# [TASK STATEMENT]
Could you set down exactly the lines in the records below between the line holding "(** ** Summary of a history *)" and the line holding "revert x. induction l as [|z l IH]; intros x;", inclusive?

THE RECORDS Start Marker

Lemma guidance_follows_rules_witness :
  exists a ratio,
    ThoughtAnalyzer.analyze_thought None scoping_1 [scoping_1; testing_3] = Ok a
    ∧ PyNum.int_truediv (thought_number scoping_1) (total_thoughts scoping_1)
      = Ok ratio
    ∧ progress a = PrimFloat.mul ratio 100
    ∧ recommendedNextThoughtNeeded a
      = rule_recommends_next
          (first_matching_rule scoping_1 [scoping_1; testing_3] (progress a))
    ∧ reason a
      = rule_reason
          (first_matching_rule scoping_1 [scoping_1; testing_3] (progress a)).
Proof.
  apply (guidance_follows_rules None scoping_1 [scoping_1; testing_3]).
  reflexivity.
Defined.

(** C1, as stated, fails: for thought 5 of 5 in stage Review the guidance
    stops, but its reason is that of the first rule, the planned total
    being reached, and not that of the Review rule. *)
Lemma final_review_counterexample :
  thought_number final_review = 5
  ∧ total_thoughts final_review = 5
  ∧ stage final_review = REVIEW
  ∧ exists a,
      ThoughtAnalyzer.analyze_thought None final_review [final_review] = Ok a
      ∧ recommendedNextThoughtNeeded a = false
      ∧ reason a = rule_reason TotalReached
      ∧ reason a ≠ rule_reason ReviewComplete.
Proof.
  repeat split. eexists. split; [vm_compute; reflexivity|]. cbn. done.
Qed.

(** C1, amended: for a thought with sequence number 5, total 5 and stage
    Review, analyzed against any record list, the guidance stops, and its
    reason is that the planned total is reached. *)
Theorem final_review_stops_at_total (env : TestEnv) (t : ThoughtData)
    (records : list ThoughtData) :
  thought_number t = 5 -> total_thoughts t = 5 -> stage t = REVIEW ->
  exists a,
    ThoughtAnalyzer.analyze_thought env t records = Ok a
    ∧ recommendedNextThoughtNeeded a = false
    ∧ reason a = rule_reason TotalReached.
Proof.
  intros Hn Ht Hs.
  assert (exists ratio,
            PyNum.int_truediv (thought_number t) (total_thoughts t) = Ok ratio)
    as [ratio Hratio].
  { rewrite Hn, Ht. eexists. vm_compute. reflexivity. }
  destruct (analyze_thought_fields env t records ratio Hratio)
    as (a & Ha & _ & _ & _ & Hg).
  exists a. split; [exact Ha|].
  unfold guidance_by_rules, first_matching_rule in Hg.
  rewrite Hn, Ht in Hg. change (5 <=? 5) with true in Hg. cbv iota in Hg.
  injection Hg as Hnext Hreason. by split.
Qed.

Lemma final_review_stops_at_total_witness :
  exists a,
    ThoughtAnalyzer.analyze_thought None final_review [scoping_1; final_review]
    = Ok a
    ∧ recommendedNextThoughtNeeded a = false
    ∧ reason a = rule_reason TotalReached.
Proof.
  apply (final_review_stops_at_total None final_review
           [scoping_1; final_review]); reflexivity.
Defined.



Lemma filter_none {A : Type} (P : A -> Prop) `{forall x, Decision (P x)}
    (l : list A) :
  (forall x, x ∈ l -> ¬ P x) -> filter P l = [].
Proof.
  induction l as [|x l IH]; intros Hl; [reflexivity|].
  rewrite filter_cons. destruct (decide (P x)) as [Hx|Hx].
  - exfalso. apply (Hl x); [left|exact Hx].
  - apply IH. intros y Hy. apply Hl. by right.
Qed.

(** C10: for a constructed thought and a record list without a record of
    the Implementation stage, the testing-ready insight of the analysis is
    false, whatever Testing records the list holds. *)
Theorem testing_ready_needs_implementation (env : TestEnv) (t : ThoughtData)
    (records : list ThoughtData) :
  well_formed t = true ->
  (forall r, r ∈ records -> stage r ≠ IMPLEMENTATION) ->
  exists a,
    ThoughtAnalyzer.analyze_thought env t records = Ok a
    ∧ testingReady a = false.
Proof.
  intros Hwf Hnone. apply well_formed_bounds in Hwf as [Hn Ht].
  destruct (int_truediv_within _ _ Hn Ht) as [ratio Hratio].
  destruct (analyze_thought_fields env t records ratio Hratio)
    as (a & Ha & _ & _ & Hready & _).
  exists a. split; [exact Ha|]. rewrite Hready.
  unfold ThoughtAnalyzer._has_testing_after_implementation.
  assert (filter (fun thought => stage thought = IMPLEMENTATION) records = [])
    as ->; [|reflexivity].
  apply filter_none. exact Hnone.
Qed.

Lemma testing_ready_needs_implementation_witness :
  exists a,
    ThoughtAnalyzer.analyze_thought None testing_3 [scoping_1; testing_3] = Ok a
    ∧ testingReady a = false.
Proof.
  apply (testing_ready_needs_implementation None testing_3
           [scoping_1; testing_3]); [reflexivity|].
  intros r Hr. apply list_elem_of_In in Hr. simpl in Hr.
  destruct Hr as [<-|[<-|[]]]; discriminate.
Defined.

(** ** Summary of a history *)





Lemma foldl_max_ge (l : list Z) (x : Z) : x <= foldl Z.max x l.
Proof.
  revert x. induction l as [|y l IH]; intros x; simpl; [lia|].
  specialize (IH (Z.max x y)). lia.
Qed.

Lemma foldl_max_upper (l : list Z) (x y : Z) : y ∈ l -> y <= foldl Z.max x l.
Proof.
  revert x. induction l as [|z l IH]; intros x Hy; [by inversion Hy|].
  simpl. apply elem_of_cons in Hy as [->|Hy].
  - pose proof (foldl_max_ge l (Z.max x z)). lia.
  - by apply IH.
Qed.

Lemma foldl_max_in (l : list Z) (x : Z) :
  foldl Z.max x l = x ∨ foldl Z.max x l ∈ l.
Proof.
  revert x. induction l as [|z l IH]; intros x; simpl; [by left|].
  destruct (IH (Z.max x z)) as [E|E].
  - rewrite E. destruct (Z.max_spec x z) as [[_ ->]|[_ ->]];
      [right; left|left; reflexivity].
  - right. by right.
Qed.






(** ** The stable sort *)

Section StableSort.
Context {A : Type} (before : A -> A -> bool).

Lemma insert_Permutation (x : A) (l : list A) :
  Permutation (PySort.insert before x l) (x :: l).
Proof.
  induction l as [|y l IH]; simpl; [done|].
  destruct (before y x); [|done].
  rewrite IH. apply perm_swap.
Qed.

Lemma stable_sort_Permutation (l : list A) :
  Permutation (PySort.stable_sort before l) l.
Proof.
  unfold PySort.stable_sort. induction l as [|x l IH]; simpl; [done|].
  rewrite insert_Permutation. by constructor.
Qed.

Hypothesis before_asym : forall x y, before y x = true -> before x y = false.
Hypothesis in_order_trans :
  forall x y z,
    in_order before x y -> in_order before y z -> in_order before x z.

Lemma insert_sorted (x : A) (l : list A) :
  StronglySorted (in_order before) l ->
  StronglySorted (in_order before) (PySort.insert before x l).
Proof.
  induction 1 as [|y l Hsorted IH Hy]; simpl.
  - repeat constructor.
  - destruct (before y x) eqn:Hyx.
    + constructor; [exact IH|].
      rewrite insert_Permutation. constructor; [|exact Hy].
      unfold in_order. by apply before_asym.
    + constructor; [by constructor|].
      constructor; [exact Hyx|].
      eapply Forall_impl; [exact Hy|].
      intros z Hz. by apply (in_order_trans x y z).
Qed.

Lemma stable_sort_sorted (l : list A) :
  StronglySorted (in_order before) (PySort.stable_sort before l).
Proof.
  unfold PySort.stable_sort. induction l as [|x l IH]; simpl.
  - constructor.
  - by apply insert_sorted.
Qed.

End StableSort.

Lemma StronglySorted_fmap_on {A B : Type} (R : A -> A -> Prop)
    (R' : B -> B -> Prop) (P : A -> Prop) (f : A -> B) (l : list A) :
  (forall a b, P a -> P b -> R a b -> R' (f a) (f b)) ->
  Forall P l -> StronglySorted R l -> StronglySorted R' (map f l).
Proof.
  intros HR HP Hsorted. induction Hsorted as [|a l Hsorted IH Ha]; simpl.
  - constructor.
  - apply Forall_cons_1 in HP as [HPa HPl].
    constructor; [by apply IH|].
    apply Forall_fmap, Forall_forall. intros b Hb.
    rewrite Forall_forall in Ha, HPl. apply HR; auto.
Qed.

(** ** Related thoughts *)

(** The size of the intersection of the two sets is the number of distinct
    shared entries. *)
Lemma overlap_shared (a b : list string) :
  ThoughtAnalyzer.overlap a b = shared a b.
Proof.
  unfold ThoughtAnalyzer.overlap, shared, PySort.len. f_equal.
  rewrite <- (size_list_to_set (C := gset string)
                (filter (fun x => x ∈ b) (remove_dups a)))
    by (apply NoDup_filter, NoDup_remove_dups).
  f_equal. apply set_eq. intros x.
  rewrite elem_of_intersection, !elem_of_list_to_set, list_elem_of_filter,
    elem_of_remove_dups.
  tauto.
Qed.

Lemma shared_nonneg (a b : list string) : 0 <= shared a b.
Proof. unfold shared, PySort.len. lia. Qed.

(** The score of the loop is the relatedness score of the specification. *)
Lemma score_relatedness (target candidate : ThoughtData) :
  ThoughtAnalyzer.score target candidate = relatedness target candidate.
Proof.
  unfold ThoughtAnalyzer.score, relatedness. rewrite !overlap_shared.
  repeat case_bool_decide; repeat case_decide; try congruence; lia.
Qed.

Lemma relatedness_nonneg (target candidate : ThoughtData) :
  0 <= relatedness target candidate.
Proof.
  unfold relatedness.
  pose proof (shared_nonneg (tags target) (tags candidate)).
  pose proof (shared_nonneg (files_touched target) (files_touched candidate)).
  pose proof (shared_nonneg (dependencies target) (dependencies candidate)).
  destruct (bool_decide (stage candidate = stage target)),
    (bool_decide (risk_level candidate = risk_level target)); lia.
Qed.

(** The loop collects, in order, the qualifying records with their score. *)
Lemma candidates_qualifying (target : ThoughtData) (records : list ThoughtData) :
  ThoughtAnalyzer.candidates target records
  = map (fun t => (relatedness target t, t))
        (filter (qualifies target) records).
Proof.
  induction records as [|t records IH]; [reflexivity|].
  cbn [ThoughtAnalyzer.candidates]. rewrite filter_cons, score_relatedness, IH.
  pose proof (relatedness_nonneg target t) as Hnn.
  destruct (decide (thought_id t = thought_id target)) as [Hid|Hid].
  - destruct (decide (qualifies target t)) as [[Hq _]|_]; [done|reflexivity].
  - destruct (Z.gtb_spec (relatedness target t) 0) as [Hpos|Hzero].
    + destruct (decide (qualifies target t)) as [_|Hq]; [reflexivity|].
      exfalso. apply Hq. split; [exact Hid|lia].
    + destruct (decide (qualifies target t)) as [[_ Hq]|_]; [lia|reflexivity].
Qed.

Lemma pair_gt_asym (a b : Z * Z) :
  PySort.pair_gt a b = true -> PySort.pair_gt b a = false.
Proof.
  unfold PySort.pair_gt. destruct a as [a1 a2], b as [b1 b2]. cbn [fst snd].
  intros H. apply orb_true_iff in H.
  apply orb_false_iff. rewrite andb_false_iff, !Z.gtb_ltb, !Z.ltb_ge, Z.eqb_neq.
  rewrite andb_true_iff, !Z.gtb_ltb, !Z.ltb_lt, Z.eqb_eq in H. lia.
Qed.

Lemma pair_gt_false (a b : Z * Z) :
  PySort.pair_gt a b = false <-> a.1 < b.1 ∨ (a.1 = b.1 ∧ a.2 <= b.2).
Proof.
  unfold PySort.pair_gt.
  rewrite orb_false_iff, andb_false_iff, !Z.gtb_ltb, !Z.ltb_ge, Z.eqb_neq.
  lia.
Qed.

Lemma slice_to_nonneg {A : Type} (m : Z) (l : list A) :
  0 <= m -> PySort.slice_to m l = take (Z.to_nat m) l.
Proof.
  intros Hm. unfold PySort.slice_to.
  by replace (0 <=? m) with true by (symmetry; apply Z.leb_le; lia).
Qed.

(** C3, as stated, fails on a negative limit: with limit -1 and two
    candidates the search returns one record, which is more than -1. *)
Lemma negative_limit_counterexample :
  ThoughtAnalyzer.find_related_thoughts None scoping_1
    [scoping_1; scoping_2; scoping_4] (-1) = [scoping_4]
  ∧ ¬ (PySort.len (ThoughtAnalyzer.find_related_thoughts None scoping_1
                     [scoping_1; scoping_2; scoping_4] (-1)) <= -1).
Proof.
  assert (ThoughtAnalyzer.find_related_thoughts None scoping_1
            [scoping_1; scoping_2; scoping_4] (-1) = [scoping_4]) as E
    by (vm_compute; reflexivity).
  split; [exact E|]. rewrite E. unfold PySort.len. simpl length. lia.
Qed.

Lemma sort_key_in_order_trans (x y z : Z * ThoughtData) :
  in_order (fun y x => PySort.pair_gt (ThoughtAnalyzer.sort_key y)
                                      (ThoughtAnalyzer.sort_key x)) x y ->
  in_order (fun y x => PySort.pair_gt (ThoughtAnalyzer.sort_key y)
                                      (ThoughtAnalyzer.sort_key x)) y z ->
  in_order (fun y x => PySort.pair_gt (ThoughtAnalyzer.sort_key y)
                                      (ThoughtAnalyzer.sort_key x)) x z.
Proof. unfold in_order. rewrite !pair_gt_false. lia. Qed.
(** The rule of the [while] loop with the decision variable in the
    invariant. *)
Lemma circle_loop_rule_d (P : Z -> Z -> Z -> grid -> Prop) :
  (forall x y d g, P x y d g -> x < y - 1 ->
     let '(x', y', d') := midpoint_step x y d in
     exists g', plot_all in_arc Nx Ny cx cy (octant_points cx cy x' y') g = Ok g' /\
                P x' y' d' g') ->
  forall n x y d g,
    P x y d g -> y - 1 - x <= Z.of_nat n ->
    exists x' y' d' g',
      circle_loop in_arc Nx Ny cx cy n x y d g = Ok (x', y', d', g') /\
      P x' y' d' g' /\ y' - 1 <= x'.
Proof.
  intros Hbody. induction n as [|n IH]; intros x y d g HP Hn; cbn [circle_loop].
  - exists x, y, d, g. repeat split; auto. lia.
  - destruct (x <? y - 1) eqn:Hc.
    + apply Z.ltb_lt in Hc.
      specialize (Hbody x y d g HP Hc).
      pose proof (midpoint_step_measure x y d) as Hm.
      destruct (midpoint_step x y d) as [[x1 y1] d1].
      destruct Hbody as (g1 & E1 & HP1). rewrite E1. cbn [bind].
      apply IH; [exact HP1|lia].
    + apply Z.ltb_ge in Hc.
      exists x, y, d, g. repeat split; auto.
Qed.

Lemma hits_point (qx qy : Z) (pts : list (Z * Z)) :
  existsb (hits in_arc Nx Ny cx cy qx qy) pts = true -> In (qx, qy) pts.
Proof.
  intros H. apply existsb_exists in H. destruct H as ([px py] & Hin & H).
  unfold hits in H. cbn [fst snd] in H.
  apply andb_true_iff in H. destruct H as [H Hy].
  apply andb_true_iff in H. destruct H as [_ Hx].
  apply Z.eqb_eq in Hx, Hy. now subst.
Qed.

Lemma midpoint_step_decision (x y d : Z) :
  decision r x y d -> x < y - 1 ->
  let '(x', y', d') := midpoint_step x y d in
  decision r x' y' d' /\
  r * r - r <= x' * x' + y' * y' <= r * r + r.
Proof.
  unfold decision, midpoint_step. intros (Hxy & Hyr & Hd & Hb & Hl) Hlt.
  destruct (d <? 0) eqn:E; [apply Z.ltb_lt in E|apply Z.ltb_ge in E];
    repeat split; nia.
Qed.
(** * Projection mapper: mesh model, edit history, editor, warp renderer
      and playback controller

    A shallow embedding of the TypeScript sources of the projection
    mapper (App.tsx, useMeshHistory.ts, MeshWarpEditor.tsx,
    MeshWarpCanvas.tsx, PlaybackScreen.tsx, CalibrationScreen.tsx,
    HiddenKeyCapture.tsx, ResizableVideoContainer.tsx, video.ts)
    together with the properties its specification states about them
    and further properties that the code itself shows.

    Numbers.  A JavaScript number is modelled by [num]: NaN, the two
    infinities, or a finite value carried as an exact rational.  The
    model therefore computes without rounding and without overflow, and
    does not distinguish the two zeros; every division by zero in the
    sources has a non-negative loop counter or a clamped pixel position
    as numerator, so the sign of the zero never decides a result there.
    Loop counters are natural numbers and their texts are plain decimal
    digits, as JavaScript prints every integer below 10^21.

    Texts.  A string is a list of 8-bit characters and stands for a
    JavaScript string of ASCII characters.  [Number] of a text is the
    exact value of the literal: it is the value the code computes when
    that value is an integer of magnitude at most 2^53, and on ASCII
    texts it is NaN exactly when the code's is.  A property that
    depends on either limit states it as a hypothesis.

    React state.  A hook or a component is modelled by a record of its
    refs and state variables and each callback by a function from the
    record before the call to the record after it. *)

From Stdlib Require Import ZArith QArith Qabs Qround Lia.
From Stdlib Require Import Reals Qreals Lra Lqa Psatz.
From Stdlib Require Import Ascii String List.
From Stdlib Require Import DecimalString DecimalNat.
From stdpp Require Import base tactics option list.

Local Open Scope string_scope.
Local Open Scope Z_scope.

(* ================================================================== *)
(** ** JavaScript numbers *)
(* ================================================================== *)

Module JS.

Inductive num : Type :=
| NaN
| PInf
| NInf
| Fin (q : Q).

Definition of_Z (z : Z) : num := Fin (inject_Z z).
Definition of_nat (n : nat) : num := of_Z (Z.of_nat n).

(** The same number: rationals are compared by value. *)
Definition num_eq (a b : num) : Prop :=
  match a, b with
  | NaN, NaN | PInf, PInf | NInf, NInf => True
  | Fin p, Fin q => (p == q)%Q
  | _, _ => False
  end.


Definition neg (a : num) : num :=
  match a with
  | NaN => NaN
  | PInf => NInf
  | NInf => PInf
  | Fin q => Fin (- q)
  end.

Definition add (a b : num) : num :=
  match a, b with
  | NaN, _ | _, NaN => NaN
  | PInf, NInf | NInf, PInf => NaN
  | PInf, _ | _, PInf => PInf
  | NInf, _ | _, NInf => NInf
  | Fin p, Fin q => Fin (p + q)
  end.

Definition sub (a b : num) : num := add a (neg b).

(** Sign of a finite value, as a comparison with zero. *)
Definition sgn (q : Q) : comparison := (q ?= 0)%Q.

Definition inf_of_sign (c : comparison) : num :=
  match c with
  | Gt => PInf
  | Lt => NInf
  | Eq => NaN
  end.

THE RECORDS End Marker

# [WRITTEN ANSWER]
(** ** Summary of a history *)





Lemma foldl_max_ge (l : list Z) (x : Z) : x <= foldl Z.max x l.
Proof.
  revert x. induction l as [|y l IH]; intros x; simpl; [lia|].
  specialize (IH (Z.max x y)). lia.
Qed.

Lemma foldl_max_upper (l : list Z) (x y : Z) : y ∈ l -> y <= foldl Z.max x l.
Proof.
  revert x. induction l as [|z l IH]; intros x Hy; [by inversion Hy|].
  simpl. apply elem_of_cons in Hy as [->|Hy].
  - pose proof (foldl_max_ge l (Z.max x z)). lia.
  - by apply IH.
Qed.

Lemma foldl_max_in (l : list Z) (x : Z) :
  foldl Z.max x l = x ∨ foldl Z.max x l ∈ l.
Proof.
  revert x. induction l as [|z l IH]; intros x; simpl; [by left|].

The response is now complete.